Diels–Alder Reaction–Fragmentation of Pyridinium Salts and Alkynes

Significance

Reported is a de novo synthesis of substituted phenols and naphthols generated via silver(I)-promoted sequential Diels–Alder reaction–fragmentation from siloxyalkynes with readily available pyridinium or isoquinolinium salts. The generation of substituted aromatics via benzannulation of isoquinolinium salts has been explored extensively (S. Saito, Y. Yamamoto Chem. Rev. 2000, 100, 2901) and the present report by Kozmin employs a benzannulation strategy to provide substituted aromatics using pyrones and isoquinoline N-oxides as dienes (Nature Chem. 2013, 5, 423).

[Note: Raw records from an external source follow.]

(** X8.  Only the first six cubes are read: cubes after the sixth change
    neither the direction sets found nor the report. *)
Theorem extra_cubes_ignored (cubes extra : list (cube Z)) :
  length cubes = 6%nat ->
  valid_configs (cubes ++ extra) = valid_configs cubes /\
  solve_specific_format (cubes ++ extra) = solve_specific_format cubes.
Proof.
  intros Hsix.
  assert (Hvc : valid_configs (cubes ++ extra) = valid_configs cubes).
  { unfold valid_configs. apply enumerate_ext. intros indices Hin.
    apply in_product in Hin. destruct Hin as [Hlen _].
    apply select_pairs_app. rewrite Hlen, Hsix. reflexivity. }
  split; [exact Hvc | ].
  unfold solve_specific_format. rewrite Hvc.
  destruct (valid_configs cubes) as [vc | e]; cbn [bind]; [ | reflexivity].
  destruct (solutions vc) as [ | [c1 c2] rest]; [reflexivity | ].
  destruct (resolve_orientation (pairs c1)) as [ff | e]; cbn [bind];
    [ | reflexivity].
  destruct (resolve_orientation (pairs c2)) as [fl | e]; cbn [bind];
    [ | reflexivity].
  assert (Hrows : report_rows (cubes ++ extra) ff fl = report_rows cubes ff fl).
  { unfold report_rows. apply mapM_ext. intros i Hi.
    apply in_seq in Hi. unfold report_row.
    rewrite index_app_l by lia. reflexivity. }
  rewrite Hrows. reflexivity.
Qed.

Lemma extra_cubes_ignored_witness :
  valid_configs (my_cubes ++ [Cube 1 2 3 4 5 6]) = valid_configs my_cubes /\
  solve_specific_format (my_cubes ++ [Cube 1 2 3 4 5 6])
  = solve_specific_format my_cubes.
Proof.
  apply (@extra_cubes_ignored my_cubes [Cube 1 2 3 4 5 6]). reflexivity.
Defined.

Lemma Forall2_at {A B : Type} (R : A -> B -> Prop) (l : list A) (l' : list B)
    (k : nat) (x : A) (y : B) :
  Forall2 R l l' -> nth_error l k = Some x -> nth_error l' k = Some y -> R x y.
Proof.
  intros H. revert k. induction H as [ | a b l l' Hab _ IH]; intros k Hx Hy.
  - destruct k; discriminate Hx.
  - destruct k as [ | k]; cbn in Hx, Hy.
    + injection Hx as <-. injection Hy as <-. exact Hab.
    + now apply (IH k).
Qed.

(** A member of the pair number [a] of a cube is the value of a slot of
    axis [a]. *)
Lemma axis_member (c : cube Z) (a : nat) (p : pair) (x : Z) :
  nth_error (extract_pairs c) a = Some p -> picks p x ->
  exists s, slot_axis s = a /\ get c s = x.
Proof.
  intros Hp Hx. unfold extract_pairs in Hp.
  destruct a as [ | [ | [ | a]]]; cbn in Hp;
    [injection Hp as <- | injection Hp as <- | injection Hp as <- | ].
  - destruct (sorted2_same_pair (face0 c) (face1 c)) as [E | E];
      rewrite E in Hx; destruct Hx as [-> | ->]; cbn;
      [exists Top | exists Bottom | exists Bottom | exists Top]; auto.
  - destruct (sorted2_same_pair (face2 c) (face3 c)) as [E | E];
      rewrite E in Hx; destruct Hx as [-> | ->]; cbn;
      [exists Front | exists Back | exists Back | exists Front]; auto.
  - destruct (sorted2_same_pair (face4 c) (face5 c)) as [E | E];
      rewrite E in Hx; destruct Hx as [-> | ->]; cbn;
      [exists Left | exists Right | exists Right | exists Left]; auto.
  - destruct a; discriminate Hp.
Qed.

(** Slots of different axes are adjacent. *)
Lemma axis_adjacent (s t : slot) : slot_axis s <> slot_axis t -> adjacent s t.
Proof.
  intros H. apply adjacentb_adjacent.
  destruct s, t; try reflexivity; exfalso; apply H; reflexivity.
Qed.

(** The targets that the solver derives for one cube from two direction
    sets that take different axes of it sit on adjacent faces. *)
Lemma targets_adjacent (c : cube Z) (a1 a2 : nat) (p1 p2 : pair) (f l : Z) :
  nth_error (extract_pairs c) a1 = Some p1 ->
  nth_error (extract_pairs c) a2 = Some p2 ->
  a1 <> a2 -> picks p1 f -> picks p2 l ->
  on_adjacent_faces c f l.
Proof.
  intros H1 H2 Hne Hf Hl.
  destruct (axis_member c a1 H1 Hf) as (s & Hs & <-).
  destruct (axis_member c a2 H2 Hl) as (t & Ht & <-).
  exists s, t. split; [ | split; reflexivity].
  apply axis_adjacent. congruence.
Qed.

(** What is known of a valid direction set of six cubes and of its
    resolution. *)
Lemma config_resolution (cubes : list (cube Z)) (vc : list config) (cfg : config) :
  length cubes = 6%nat -> valid_configs cubes = Ok vc -> In cfg vc ->
  exists r,
    resolve_orientation (pairs cfg) = Ok r /\
    Permutation r [1; 2; 3; 4; 5; 6] /\ length r = 6%nat /\
    Forall2 picks (pairs cfg) r /\
    length (pairs cfg) = 6%nat /\ length (axes cfg) = 6%nat /\
    forall k a, nth_error (axes cfg) k = Some a ->
      exists c, nth_error cubes k = Some c /\
                nth_error (pairs cfg) k = nth_error (extract_pairs c) a.
Proof.
  intros Hsix Hvc Hin.
  destruct (@config_pairs_valid cubes vc cfg Hsix Hvc Hin)
    as (Hlen & Hcand & Htwice).
  destruct (valid_pairs_resolve Hlen Hcand Htwice) as (r & Hr & Hr6 & _ & Hperm).
  destruct (@valid_configs_axes cubes vc cfg Hsix Hvc Hin) as (Hax & Hsel & _).
  destruct (selection_six cubes Hsix Hax) as (sel & Hsel' & _ & Hnth).
  assert (sel = pairs cfg) by congruence. subst sel.
  exists r. split; [exact Hr | split; [exact Hperm | split; [exact Hr6 | ]]].
  split; [ | split; [exact Hlen | split; [ | exact Hnth]]].
  - assert (Hne : r <> []) by (intros ->; discriminate Hr6).
    destruct (resolve_loop_first _ _ Hr Hne) as (n & g & _ & Hg & _ & _).
    exact (@primary_of_picks (pairs cfg) g r Hlen Hg).
  - apply in_product in Hax. exact (proj1 Hax).
Qed.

The chemistry presented is a useful extension of the method, as pyridinium salts are employed as Diels–Alder cycloaddition synthons, where pyridine N-oxides previously failed.

Comment

Optimization of the silver(I) source revealed AgCO₂Ph as the ideal promoter for the transformation at 20 °C, albeit stoichiometric amounts are required for efficient conversion. Pyridinium counterions were examined, revealing ­iodide as the optimal counterion. A variety of substituted pyridinium salts undergo the transformation (eq. 1, 1–7); however, the 4-OMe-substituted pyridinium salt did not afford product. This result is likely due to the electronic incompatibility of the inverse-demand Diels–Alder cycloaddition, since 3-OMe pyridinium salt (7) does not impede the reaction. Substituted isoquinolinium salts also undergo the reaction (8–11), and substitution of the siloxyalkyne is well tolerated (12–17). Noteworthy is the formation of 1,2,3-trisubstituted naphthalenes, which are synthesized with difficulty.